Most of us probably assume that the medications we get by prescription are safe because the drug manufacturers that mass-produce them are regulated by the U.S. Food and Drug Administration (although recent scandals in which agency whistle-blowers warned about the danger of medical devices may shake that faith.)
But tainted injections that apparently caused the meningitis outbreak are not regulated by the FDA in the same way as typical prescription drugs. They are compounds that supposedly are individually mixed to fill special prescriptions for specific patients - for example, with reduced dosages or without ingredients that may cause allergic reactions. These medications aren't supposed to be made in bulk or without individual prescriptions.
These so-called "compounding pharmacies" are regulated by the states and so, by definition, the rules differ from location to location. In reality, many companies like NECC - which sent out 17,000 doses of this particular steroid medication, at least some without individual prescriptions - have crossed over into pharmaceutical manufacturing while avoiding the federal regulation that is supposed to go with it. Over the past decade and a half, attempts by the FDA to regulate such companies have been thwarted first in the courts and then by a massive lobbying effort in Congress.
The process has become all too predictable: In 2007, the late U.S. Sen. Ted Kennedy and two Republican co-sponsors pushed for tighter regulations in Senate legislation, which was blocked when the industry opposed it aggressively.

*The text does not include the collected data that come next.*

(* ===== verification/EventLoopInv.v ===== *)
(** * EventLoopInv: every suspended operation resolves exactly once

    The loop's bookkeeping as a step relation: submissions, cancellations, posted
    work, detaching, iterations and shutdown in any order, with the resumptions
    of an iteration taken one at a time between them. *)

From stdpp Require Import gmap.
From S2P Require Import Prelude Errors Timers EventLoop.

Local Open Scope Z_scope.

(** ** Worlds and steps *)

(** The loop, the calls it still has to make, the resumptions made so far (id,
    handle, outcome), the operations handed out and the posted work run. *)
Record World := mk_world {
  w_loop : Loop;
  w_todo : list Action;
  w_log : list (OperationId * Z * Result unit);
  w_issued : list (OperationId * Z);
  w_ran : list Work;
}.

Definition new_world : World := mk_world new_loop [] [] [] [].

(** Make the next call: what the kernel answers to it is [kernel]. *)
Definition perform (a : Action) (kernel : option Error) (w : World) : World :=
  match a with
  | do_rearm fd i =>
      match poller_arm fd i kernel (registrations (w_loop w)) with
      | (Ok _, r) =>
          mk_world (set_registrations r (w_loop w)) (w_todo w) (w_log w) (w_issued w) (w_ran w)
      | (Fail e, _) =>
          let '(acts, l) := fail_waiters fd e (w_loop w) in
          mk_world l (acts ++ w_todo w) (w_log w) (w_issued w) (w_ran w)
      end
  | do_finalize id outcome =>
      match finalize id kernel (w_loop w) with
      | (Some handle, l) =>
          mk_world l (w_todo w) (w_log w ++ [(id, handle, outcome)]) (w_issued w) (w_ran w)
      | (None, l) => mk_world l (w_todo w) (w_log w) (w_issued w) (w_ran w)
      end
  | do_run work => mk_world (w_loop w) (w_todo w) (w_log w) (w_issued w) (w_ran w ++ [work])
  end.

(** The outcome of a submission: an id is handed to the coroutine that suspends. *)
Definition submitted (r : Result OperationId) (handle : Z) (l : Loop) (w : World) : World :=
  mk_world l (w_todo w) (w_log w)
    (match r with Ok id => w_issued w ++ [(id, handle)] | Fail _ => w_issued w end) (w_ran w).

(** The counters are 64 bits wide and never run out. *)
Definition room (l : Loop) : Prop :=
  next_id_ l < UINT64_MAX /\ serial_ (l_timers l) + 2 <= UINT64_MAX.

Definition with_loop (l : Loop) (w : World) : World :=
  mk_world l (w_todo w) (w_log w) (w_issued w) (w_ran w).

Inductive step : World -> World -> Prop :=
| step_waiter w fd writable o handle now k k' r l :
    room (w_loop w) ->
    add_waiter fd writable o handle now k k' (w_loop w) = (r, l) ->
    step w (submitted r handle l w)
| step_timer w wake_at o handle now r l :
    room (w_loop w) ->
    add_timer wake_at o handle now (w_loop w) = (r, l) ->
    step w (submitted r handle l w)
| step_cancel w id : step w (with_loop (request_cancel id (w_loop w)) w)
| step_post w work : step w (with_loop (post work (w_loop w)) w)
| step_stop w : step w (with_loop (stop (w_loop w)) w)
| step_detach w fd kernel acts l :
    detach fd kernel (w_loop w) = (acts, l) ->
    step w (mk_world l (acts ++ w_todo w) (w_log w) (w_issued w) (w_ran w))
| step_run_once w wake_fd evs now acts l :
    w_todo w = [] -> shutting_down_ (w_loop w) = false ->
    collect wake_fd evs now (fired evs (w_loop w)) = (acts, l) ->
    step w (mk_world l acts (w_log w) (w_issued w) (w_ran w))
| step_perform w a rest kernel :
    w_todo w = a :: rest ->
    step w (perform a kernel (mk_world (w_loop w) rest (w_log w) (w_issued w) (w_ran w)))
| step_shutdown w acts l :
    w_todo w = [] -> shutdown (w_loop w) = (acts, l) ->
    step w (mk_world l acts (w_log w) (w_issued w) (w_ran w)).

Definition reachable (w : World) : Prop := rtc step new_world w.

(** ** The invariant *)

(** The two timers of an operation: its wake-up and its deadline. *)
Definition timer_of (is_dl : bool) (op : Operation) : TimerHandle :=
  if is_dl then op_deadline op else op_wake op.

(** [P id]: a [finalize] of [id] is still to come. *)
Record loop_inv (l : Loop) (P : OperationId -> Prop) : Prop := {
  inv_ids : forall id op, operations_ l !! id = Some op -> 0 < id <= next_id_ l;
  inv_next : 0 <= next_id_ l;
  inv_slots : forall fd w, fd_waiters_ l !! fd = Some w ->
    waiters_empty w = false /\
    forall dir, slot dir w <> kNoOperation -> exists op, operations_ l !! slot dir w = Some op /\
      op_kind op = Kind.readiness /\ op_fd op = fd /\ op_writable op = dir;
  inv_waiting : forall id op, operations_ l !! id = Some op -> op_kind op = Kind.readiness ->
    P id \/ exists w, fd_waiters_ l !! op_fd op = Some w /\ slot (op_writable op) w = id;
  inv_timers : timers_wf (l_timers l);
  inv_targets : forall d s t, ((d, s), t) ∈ timers_ (l_timers l) ->
    exists op, operations_ l !! operation t = Some op /\ timer_of (is_deadline t) op = mk_handle d s;
  inv_sleeping : forall id op, operations_ l !! id = Some op -> op_kind op = Kind.timer ->
    handle_valid (op_wake op) = true;
  inv_due : forall id op dl, operations_ l !! id = Some op ->
    handle_valid (timer_of dl op) = true ->
    P id \/ ((th_deadline (timer_of dl op), th_serial (timer_of dl op)), mk_target id dl)
              ∈ timers_ (l_timers l);
  inv_serials : forall id op dl, operations_ l !! id = Some op ->
    th_serial (timer_of dl op) <= serial_ (l_timers l);
  inv_unique : forall id1 op1 dl1 id2 op2 dl2,
    operations_ l !! id1 = Some op1 -> operations_ l !! id2 = Some op2 ->
    handle_valid (timer_of dl1 op1) = true ->
    th_serial (timer_of dl1 op1) = th_serial (timer_of dl2 op2) -> id1 = id2 /\ dl1 = dl2;
}.

Definition finalizing (todo : list Action) (id : OperationId) : Prop :=
  exists outcome, do_finalize id outcome ∈ todo.

(** Weakening: what is still to come may grow, and need only cover the
    operations that exist. *)
Lemma loop_inv_mono l (P Q : OperationId -> Prop) :
  loop_inv l P -> (forall id, is_Some (operations_ l !! id) -> P id -> Q id) -> loop_inv l Q.
Proof.
  intros [] HPQ. constructor; try done.
  - intros id op Ho Hk. destruct (inv_waiting0 id op Ho Hk) as [?|?]; [left|by right].
    apply HPQ; [by eexists|done].
  - intros id op dl Ho Hv. destruct (inv_due0 id op dl Ho Hv) as [?|?]; [left|by right].
    apply HPQ; [by eexists|done].
Qed.

(** The invariant only reads the four indices. *)
Lemma loop_inv_ext l l' P :
  loop_inv l P -> operations_ l' = operations_ l -> fd_waiters_ l' = fd_waiters_ l ->
  l_timers l' = l_timers l -> next_id_ l' = next_id_ l -> loop_inv l' P.
Proof. intros [] Ho Hf Ht Hn. constructor; rewrite ?Ho, ?Hf, ?Ht, ?Hn; done. Qed.

Lemma new_loop_inv P : loop_inv new_loop P.
Proof. constructor; simpl; try done; try (intros *; set_solver). by constructor; [constructor|..]. Qed.

(** ** Slots *)

Lemma slot_set_same dir id w : slot dir (set_slot dir id w) = id.
Proof. by destruct dir. Qed.

Lemma slot_set_other dir dir' id w : dir <> dir' -> slot dir' (set_slot dir id w) = slot dir' w.
Proof. by destruct dir, dir'. Qed.

Lemma waiters_empty_slots w : waiters_empty w = true <-> forall dir, slot dir w = kNoOperation.
Proof.
  unfold waiters_empty. rewrite andb_true_iff, !Z.eqb_eq. split.
  - intros [? ?] []; assumption.
  - intros Hs. split; [exact (Hs false)|exact (Hs true)].
Qed.

Lemma slot_nonempty w dir : slot dir w <> kNoOperation -> waiters_empty w = false.
Proof.
  intros Hs. destruct (waiters_empty w) eqn:E; [|done].
  destruct Hs. by apply waiters_empty_slots.
Qed.

(** ** Removing an operation *)

(** The slots after an operation has left them. *)
Definition unlink_waiters (id : OperationId) (op : Operation) (m : gmap Z FdWaiters)
    : gmap Z FdWaiters :=
  match op_kind op with
  | Kind.readiness =>
      match m !! op_fd op with
      | Some w =>
          let w := if slot (op_writable op) w =? id
                   then set_slot (op_writable op) kNoOperation w else w in
          if waiters_empty w then delete (op_fd op) m else <[op_fd op := w]> m
      | None => m
      end
  | Kind.timer => m
  end.

Lemma unlink_spec id l op :
  operations_ l !! id = Some op ->
  exists u l', unlink id l = (Some u, l') /\ u_handle u = op_handle op /\
    operations_ l' = delete id (operations_ l) /\
    fd_waiters_ l' = unlink_waiters id op (fd_waiters_ l) /\
    l_timers l' = timer_cancel (op_deadline op) (timer_cancel (op_wake op) (l_timers l)) /\
    next_id_ l' = next_id_ l /\ shutting_down_ l' = shutting_down_ l.
Proof.
  intros Ho. unfold unlink, unlink_waiters, put_waiters. rewrite Ho.
  destruct (op_kind op); [|by eexists _, _].
  simpl. destruct (fd_waiters_ l !! op_fd op) as [w|]; [|by eexists _, _].
  destruct (waiters_empty _); by eexists _, _.
Qed.

Lemma unlink_none id l : operations_ l !! id = None -> unlink id l = (None, l).
Proof. intros Ho. unfold unlink. by rewrite Ho. Qed.

(** What is left in the slots. *)
Lemma unlink_waiters_lookup id op m fd w :
  unlink_waiters id op m !! fd = Some w ->
  (forall fd w, m !! fd = Some w -> waiters_empty w = false) ->
  waiters_empty w = false /\
  exists w0, m !! fd = Some w0 /\
    forall dir, slot dir w = slot dir w0 \/
      (slot dir w = kNoOperation /\ slot dir w0 = id /\ fd = op_fd op /\ op_kind op = Kind.readiness).
Proof.
  intros Hl Hne. unfold unlink_waiters in Hl.
  destruct (op_kind op) eqn:Hk; [|split; [by eapply Hne|exists w; naive_solver]].
  destruct (m !! op_fd op) as [w0|] eqn:Hm; [|split; [by eapply Hne|exists w; naive_solver]].
  cbv zeta in Hl. set (w1 := if slot _ _ =? id then _ else _) in Hl.
  destruct (waiters_empty w1) eqn:E.
  { apply lookup_delete_Some in Hl as [_ Hl]. split; [by eapply Hne|exists w; naive_solver]. }
  apply lookup_insert_Some in Hl as [[<- <-]|[_ Hl]]; [|split; [by eapply Hne|exists w; naive_solver]].
  split; [done|]. exists w0. split; [done|]. intros dir. subst w1.
  destruct (slot (op_writable op) w0 =? id) eqn:Es; bool_facts; [|by left].
  destruct (decide (op_writable op = dir)) as [<-|Hd].
  - right. by rewrite slot_set_same.
  - left. by rewrite slot_set_other.
Qed.

(** Other operations keep their slot. *)
Lemma unlink_waiters_keep id id' op m fd dir w :
  m !! fd = Some w -> slot dir w = id' -> id' <> id -> id' <> kNoOperation ->
  exists w', unlink_waiters id op m !! fd = Some w' /\ slot dir w' = id'.
Proof.
  intros Hm Hs Hne Hno. unfold unlink_waiters.
  destruct (op_kind op); [|by exists w].
  destruct (m !! op_fd op) as [w0|] eqn:E0; [|by exists w]. cbv zeta.
  destruct (decide (op_fd op = fd)) as [<-|Hfd].
  2:{ exists w. split; [|done]. destruct (waiters_empty _); by simplify_map_eq. }
  rewrite Hm in E0. injection E0 as <-.
  set (w1 := if slot _ _ =? id then _ else _).
  assert (slot dir w1 = id') as Hs1.
  { subst w1. destruct (_ =? id) eqn:E; bool_facts; [|done].
    destruct (decide (op_writable op = dir)) as [<-|Hd]; [congruence|]. by rewrite slot_set_other. }
  rewrite (slot_nonempty w1 dir) by congruence. exists w1. by simplify_map_eq.
Qed.

(** Cancelling both timers of an operation removes its entries and no other. *)
Lemma cancel_both_elem l P id op d s t :
  loop_inv l P -> operations_ l !! id = Some op ->
  ((d, s), t) ∈ timers_ (timer_cancel (op_deadline op) (timer_cancel (op_wake op) (l_timers l))) <->
  ((d, s), t) ∈ timers_ (l_timers l) /\ operation t <> id.
Proof.
  intros Hinv Ho. rewrite !timer_cancel_elem. split.
  - intros [[Hin Hw] Hd]. split; [done|]. intros E.
    destruct (inv_targets _ _ Hinv _ _ _ Hin) as (op' & Ho' & Ht). rewrite E, Ho in Ho'.
    injection Ho' as <-.
    pose proof (wf_serials _ (inv_timers _ _ Hinv)) as Hs. rewrite Forall_forall in Hs.
    specialize (Hs _ Hin). simpl in Hs.
    destruct (is_deadline t); simpl in Ht; rewrite Ht in *; unfold key_of in *; simpl in *.
    + apply Hd; [|done]. unfold handle_valid. simpl. apply negb_true_iff, Z.eqb_neq. lia.
    + apply Hw; [|done]. unfold handle_valid. simpl. apply negb_true_iff, Z.eqb_neq. lia.
  - intros [Hin Hne]. destruct (inv_targets _ _ Hinv _ _ _ Hin) as (op' & Ho' & Ht).
    assert (forall dl, handle_valid (timer_of dl op) = true -> (d, s) <> key_of (timer_of dl op)) as Hk.
    { intros dl Hv E. unfold key_of in E. injection E as -> E.
      destruct (inv_unique _ _ Hinv id op dl (operation t) op' (is_deadline t) Ho Ho' Hv) as [Hi _];
        [by rewrite Ht, <- E|]. by rewrite Hi in Hne. }
    split; [split; [done|]|]; [exact (Hk false)|exact (Hk true)].
Qed.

Attempts by the FDA to regulate the pharmacies often have meant taking on an army of industry lawyers.
Then-FDA Commissioner David Kessler was on target in 1996 when he warned that, without oversight, these pharmacies could spawn a "shadow industry" of unapproved drugs.
Now, as thousands of people who got the tainted injections worry about becoming sick, U.S. Rep. Edward Markey, D-Mass., says he will introduce new legislation to require consumer protections from the industry: complying with basic minimum safety standards, banning ingredients that aren't FDA-approved, submitting to thorough inspections and warning patients of compounded pharmaceuticals.
Members of Congress who care about health and safety should support it. It's time to finally learn the moral of this story.